A Beowulf-style cluster computer is a parallel computer using Commercial-off-the-Shelf switch-based network to communicate between the processors. Clusters have proved a highly cost-effective high performance computer model, and have largely displaced the traditional massively parallel computers built with expensive vendor-supplied networks. Instead, cluster networks such as Myrinet, InfiniBand or Quadrics support, in addition to the traditional message passing communication model, remote direct memory access (RDMA). This permits a process running on one node of the cluster to directly access the memory of a remote node without the involvement of the remote CPU.
However, it remains a major challenge to improve the usability of cluster systems, both to cover a wider range of applications and to make them easier for non-experts to use. This is largely because clusters are still largely programmed using the distributed memory message passing programming paradigm such as the Message Passing Interface (MPI) Message passing, often dubbed the ``assembly language of parallel computing'', typically requires a major re-write of the application code that can be difficult, both in terms of time and expertise required.
The OpenMP shared memory programming model has enjoyed increasing popularity as a parallel programming model, as it permits high-level specification of parallelism and synchronisation, supports a global address space, and affords incremental parallelization of applications. While it enjoys efficient support on shared memory multiprocessors, it can be implemented on clusters through Software Distributed Shared Memory (SDSM). An example of this is the OMNI Open MP compiler and the SCASH (SCore-based) SDSM.

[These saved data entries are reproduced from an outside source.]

Lemma parse_predicate_print p r :
  wf_predicate p -> predicate_tail r ->
  parse_predicate source (print_predicate p +:+ r) = Some (Ok (p, r)).
Proof.
  intros Hp Hr. pose proof (predicate_tail_value r Hr) as Hv.
  destruct (value_tail_facts r Hv) as (Hrc & _).
  destruct p as [f op v|f vs|f s|f]; cbn [print_predicate]; rewrite !str_app_assoc; simpl in Hp.
  - destruct Hp as [Hf Hval].
    assert (exists a t, CompareOp.as_str op +:+ " " +:+ print_value v +:+ r = String a t /\
      solid a = true /\ Ascii.eqb a "." = false) as (a & t & E & Ha & Hd).
    { destruct op; cbn [CompareOp.as_str]; rewrite str_app_cons; eauto. }
    change (" " +:+ CompareOp.as_str op +:+ ?x) with (String " " (CompareOp.as_str op +:+ x)).
    rewrite (parse_predicate_field f _ a t) by (done || by rewrite E). cbn zeta.
    rewrite <-E, compare_op_print. cbn [pbind].
    assert (forall x, parse_value source (" " +:+ x) = parse_value source x) as -> by done.
    by rewrite parse_value_print.
  - destruct Hp as (Hf & Hne & Hvs).
    rewrite (parse_predicate_field f _ "i" ("n" +:+ " [" +:+ print_list vs +:+ "]" +:+ r)) by done.
    cbn zeta. rewrite compare_op_word by done.
    change (String "i" ("n" +:+ ?x)) with ("in" +:+ x).
    rewrite (try_consume_keyword "in" "i" "n") by done. by rewrite parse_value_list_print.
  - destruct Hp as (Hf & Hs).
    rewrite (parse_predicate_field f _ "c" ("ontains" +:+ " " +:+ print_string s +:+ r)) by done.
    cbn zeta. rewrite compare_op_word by done.
    rewrite try_consume_not by done.
    change (String "c" ("ontains" +:+ ?x)) with ("contains" +:+ x).
    rewrite (try_consume_keyword "contains" "c" "ontains") by done.
    assert (forall x, parse_string_literal source (" " +:+ x) = parse_string_literal source x)
      as -> by done.
    by rewrite parse_string_print.
  - rewrite (parse_predicate_field f _ "e" ("xists" +:+ r)) by done.
    cbn zeta. rewrite compare_op_word by done. rewrite !try_consume_not by done.
    change (String "e" ("xists" +:+ ?x)) with ("exists" +:+ x).
    by rewrite (try_consume_keyword "exists" "e" "xists").
Qed.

However, the performance obtained in this way is in many situations unsatisfactory, as there will always be situations where an SDSM performs sub-optimally, and the implementation of coherency protocols over an SDSM often requires more communication than is necessary. Parallel compiler technology in terms of dependency analysis has been improving to the point where the compilation of OpenMP programs may bypass the SDSM entirely for many situations. This project will investigate how shared memory programs may be compiled into distributed memory programs using only remote memory operations to communicate. Where this is successful, it may be possible to approach, or even surpass, the performance achieved by hand-written MPI programs.